Speaker: Dr. Bonnie Kaiser
This talk will provide an introduction to challenges and “big debates” in the field of global mental health, such as whether mental disorders are universal. Dr. Kaiser offers several examples of the way that an anthropological perspective can address these challenges and contribute to improved screening, clinical communication, and intervention design for global mental health. Using the example of Haiti, Dr. Kaiser shows how attention to cultural models and language can improve mental health care, and she explores the role of Vodou in treatment-seeking behavior.

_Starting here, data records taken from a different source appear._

(* ===== verification/Bytes.v ===== *)
(** Byte arrays: little-endian loads and stores at checked offsets, shared by the
    parts that read C structures out of raw memory.  A byte is a [Z] in [0, 256);
    a load outside the array is [None]. *)
From stdpp Require Import base list.
From Stdlib Require Import ZArith Lia.
From S2P Require Import Prelude.

#[local] Open Scope Z_scope.

Fixpoint le_val (bs : list Z) : Z :=
  match bs with [] => 0 | b :: bs => b + 256 * le_val bs end.

Fixpoint le_bytes (n : nat) (z : Z) : list Z :=
  match n with O => [] | S n => z `mod` 256 :: le_bytes n (z / 256) end.

Definition bytes_ok (bs : list Z) : Prop := Forall (λ b, 0 ≤ b < 256) bs.

(** The [n] bytes at offset [off]. *)
Definition slice (mem : list Z) (off : Z) (n : nat) : option (list Z) :=
  if (0 <=? off) && (off + Z.of_nat n <=? Z.of_nat (length mem))
  then Some (take n (drop (Z.to_nat off) mem)) else None.

Definition load (n : nat) (mem : list Z) (off : Z) : option Z := le_val <$> slice mem off n.
Abbreviation load8 := (load 1).
Abbreviation load16 := (load 2).
Abbreviation load32 := (load 4).
Abbreviation load64 := (load 8).

(** Overwrite the bytes at [off]. *)
Definition store (mem : list Z) (off : Z) (bs : list Z) : option (list Z) :=
  if (0 <=? off) && (off + Z.of_nat (length bs) <=? Z.of_nat (length mem))
  then Some (take (Z.to_nat off) mem ++ bs ++ drop (Z.to_nat off + length bs) mem) else None.

(** * Lemmas *)

Lemma length_le_bytes n z : length (le_bytes n z) = n.
Proof. revert z. induction n as [|n IH]; intros z; cbn; [done|]. by rewrite IH. Qed.

Lemma le_bytes_ok n z : bytes_ok (le_bytes n z).
Proof.
  revert z. induction n as [|n IH]; intros z; cbn; constructor; [|apply IH].
  apply Z.mod_pos_bound. lia.
Qed.

Lemma pow256 n : 2 ^ (8 * Z.of_nat (S n)) = 256 * 2 ^ (8 * Z.of_nat n).
Proof.
  replace (8 * Z.of_nat (S n)) with (8 + 8 * Z.of_nat n) by lia.
  rewrite Z.pow_add_r by lia. done.
Qed.

Lemma le_val_le_bytes n z : le_val (le_bytes n z) = z `mod` 2 ^ (8 * Z.of_nat n).
Proof.
  revert z. induction n as [|n IH]; intros z; cbn [le_bytes le_val].
  - cbn. by rewrite Z.mod_1_r.
  - rewrite IH, pow256. rewrite Z.rem_mul_r by (try apply pow2_pos; lia). lia.
Qed.

Lemma le_val_bytes_id n z : in_u (8 * Z.of_nat n) z → le_val (le_bytes n z) = z.
Proof. intros H. rewrite le_val_le_bytes. by apply wrap_small. Qed.

Lemma le_val_range bs : bytes_ok bs → in_u (8 * Z.of_nat (length bs)) (le_val bs).
Proof.
  unfold in_u. induction 1 as [|b bs Hb Hbs IH]; cbn [le_val length]; [cbn; lia|].
  rewrite pow256. lia.
Qed.

Lemma slice_app_mid pre bs post off n :
  off = Z.of_nat (length pre) → n = length bs → slice (pre ++ bs ++ post) off n = Some bs.
Proof.
  intros -> ->. unfold slice. rewrite !length_app.
  destruct (Z.leb_spec 0 (Z.of_nat (length pre))); [|lia]. cbn [andb].
  destruct (Z.leb_spec (Z.of_nat (length pre) + Z.of_nat (length bs))
    (Z.of_nat (length pre + (length bs + length post)))); [|lia].
  by rewrite Nat2Z.id, drop_app_length, take_app_length.
Qed.

Lemma load_app_mid pre bs post off n :
  off = Z.of_nat (length pre) → n = length bs → load n (pre ++ bs ++ post) off = Some (le_val bs).
Proof. intros H1 H2. unfold load. by rewrite (slice_app_mid pre bs post off n H1 H2). Qed.

Lemma slice_Some mem off n bs :
  slice mem off n = Some bs →
  0 ≤ off ∧ off + Z.of_nat n ≤ Z.of_nat (length mem) ∧ length bs = n ∧
  bs = take n (drop (Z.to_nat off) mem).
Proof.
  unfold slice. destruct (Z.leb_spec 0 off), (Z.leb_spec (off + Z.of_nat n) (Z.of_nat (length mem)));
    cbn; intros ?; simplify_eq.
  rewrite length_take, length_drop. split_and!; [lia|lia|lia|done].
Qed.

Lemma slice_split mem off n bs :
  slice mem off n = Some bs → ∃ pre post, mem = pre ++ bs ++ post ∧ off = Z.of_nat (length pre) ∧ length bs = n.
Proof.
  intros (H1 & H2 & Hl & Hb)%slice_Some.
  exists (take (Z.to_nat off) mem), (drop (length bs) (drop (Z.to_nat off) mem)). split_and!; [| |done].
  - rewrite Hb at 1. rewrite Hl, take_drop, take_drop. done.
  - rewrite length_take. lia.
Qed.

Lemma slice_is_Some mem off n :
  is_Some (slice mem off n) ↔ 0 ≤ off ∧ off + Z.of_nat n ≤ Z.of_nat (length mem).
Proof.
  split; [intros [bs H]; by apply slice_Some in H as (?&?&_)|].
  intros [H1 H2]. unfold slice.
  destruct (Z.leb_spec 0 off), (Z.leb_spec (off + Z.of_nat n) (Z.of_nat (length mem))); try lia.
  eauto.
Qed.

Lemma load_is_Some n mem off :
  is_Some (load n mem off) ↔ 0 ≤ off ∧ off + Z.of_nat n ≤ Z.of_nat (length mem).
Proof. unfold load. by rewrite fmap_is_Some, slice_is_Some. Qed.

Lemma load_range n mem off z : bytes_ok mem → load n mem off = Some z → in_u (8 * Z.of_nat n) z.
Proof.
  intros Hm. unfold load. destruct (slice mem off n) as [bs|] eqn:E; cbn; [|done].
  intros ?; simplify_eq. apply slice_Some in E as (_ & _ & <- & ->).
  apply le_val_range. apply Forall_take, Forall_drop, Hm.
Qed.

Lemma store_length mem off bs mem' : store mem off bs = Some mem' → length mem' = length mem.
Proof.
  unfold store. destruct (Z.leb_spec 0 off), (Z.leb_spec (off + Z.of_nat (length bs)) (Z.of_nat (length mem)));
    cbn; intros ?; simplify_eq.
  rewrite !length_app, length_take, length_drop. lia.
Qed.

Lemma store_app_mid pre old post off bs :
  off = Z.of_nat (length pre) → length old = length bs →
  store (pre ++ old ++ post) off bs = Some (pre ++ bs ++ post).
Proof.
  intros -> Hl. unfold store. rewrite !length_app.
  destruct (Z.leb_spec 0 (Z.of_nat (length pre))); [|lia]. cbn [andb].
  destruct (Z.leb_spec (Z.of_nat (length pre) + Z.of_nat (length bs))
    (Z.of_nat (length pre + (length old + length post)))); [|lia].
  rewrite Nat2Z.id, take_app_length. do 3 f_equal.
  rewrite <- drop_drop, drop_app_length, <- Hl, drop_app_length. done.
Qed.

Lemma le_bytes_le_val bs : bytes_ok bs → le_bytes (length bs) (le_val bs) = bs.
Proof.
  induction 1 as [|b bs Hb _ IH]; cbn [length le_bytes le_val]; [done|]. f_equal.
  - rewrite (Z.mul_comm 256), Z_mod_plus_full. by apply Z.mod_small.
  - rewrite (Z.mul_comm 256), Z_div_plus_full by done. by rewrite Z.div_small.
Qed.

Lemma bytes_ok_app a b : bytes_ok (a ++ b) ↔ bytes_ok a ∧ bytes_ok b.
Proof. apply Forall_app. Qed.

(** What a load gives is what is there. *)
Lemma load_split n mem off z : bytes_ok mem → load n mem off = Some z →
  ∃ pre post, mem = pre ++ le_bytes n z ++ post ∧ off = Z.of_nat (length pre) ∧ in_u (8 * Z.of_nat n) z.
Proof.
  intros Hm H. unfold load in H. destruct (slice mem off n) as [bs|] eqn:E; cbn in H; [|done]. simplify_eq.
  apply slice_split in E as (pre & post & -> & -> & <-).
  apply bytes_ok_app in Hm as [_ [Hb _]%bytes_ok_app].
  exists pre, post. rewrite le_bytes_le_val by done. split_and!; try done. by apply le_val_range.
Qed.

(** * Byte order *)

Definition bswap (n : nat) (x : Z) : Z := le_val (rev (le_bytes n x)).

Lemma bytes_ok_rev bs : bytes_ok bs → bytes_ok (rev bs).
Proof. intros H. apply List.Forall_rev, H. Qed.

Lemma bswap_bytes n x : le_bytes n (bswap n x) = rev (le_bytes n x).
Proof.
  unfold bswap. rewrite <- (length_le_bytes n x) at 1. rewrite <- length_rev.
  apply le_bytes_le_val, bytes_ok_rev, le_bytes_ok.
Qed.

Lemma bswap_range n x : in_u (8 * Z.of_nat n) (bswap n x).
Proof.
  unfold bswap. rewrite <- (length_le_bytes n x) at 1. rewrite <- length_rev.
  apply le_val_range, bytes_ok_rev, le_bytes_ok.
Qed.

Lemma bswap_bswap n x : in_u (8 * Z.of_nat n) x → bswap n (bswap n x) = x.
Proof.
  intros Hx. unfold bswap at 1. rewrite bswap_bytes, rev_involutive. by apply le_val_bytes_id.
Qed.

Bonnie Kaiser conducts global mental health research with a focus on cultural aspects of measurement, communication, and intervention design. Dr. Kaiser holds a PhD in Anthropology and MPH in Epidemiology, and her work aims to bridge the methods and epistemologies of these fields in the study of mental health. She has conducted research on mental health in Haiti for 7 years, as well as working in Nepal, Kenya, and Ethiopia. Her research demonstrates how a nuanced understanding of perceptions and experiences of mental illness can improve clinical communication and intervention design. Her publications have explored idioms of distress and mental health communication, development and testing of transcultural measurement tools, and treatment decision-making. Her postdoctoral research explores how attention to culture can improve the development, adaptation, and evaluation of mental health interventions. Specifically, she is collaborating on a stigma-reduction intervention in primary care settings in Nepal and a family-therapy intervention delivered by lay providers in Kenya.
This event is presented by the John Hope Franklin Center, and the Global Mental Health Initiative at DGHI. A light lunch will be served. Parking is available in nearby Trent Rd. and Erwin Rd. parking decks. The series provides 1 hour parking vouchers to guests.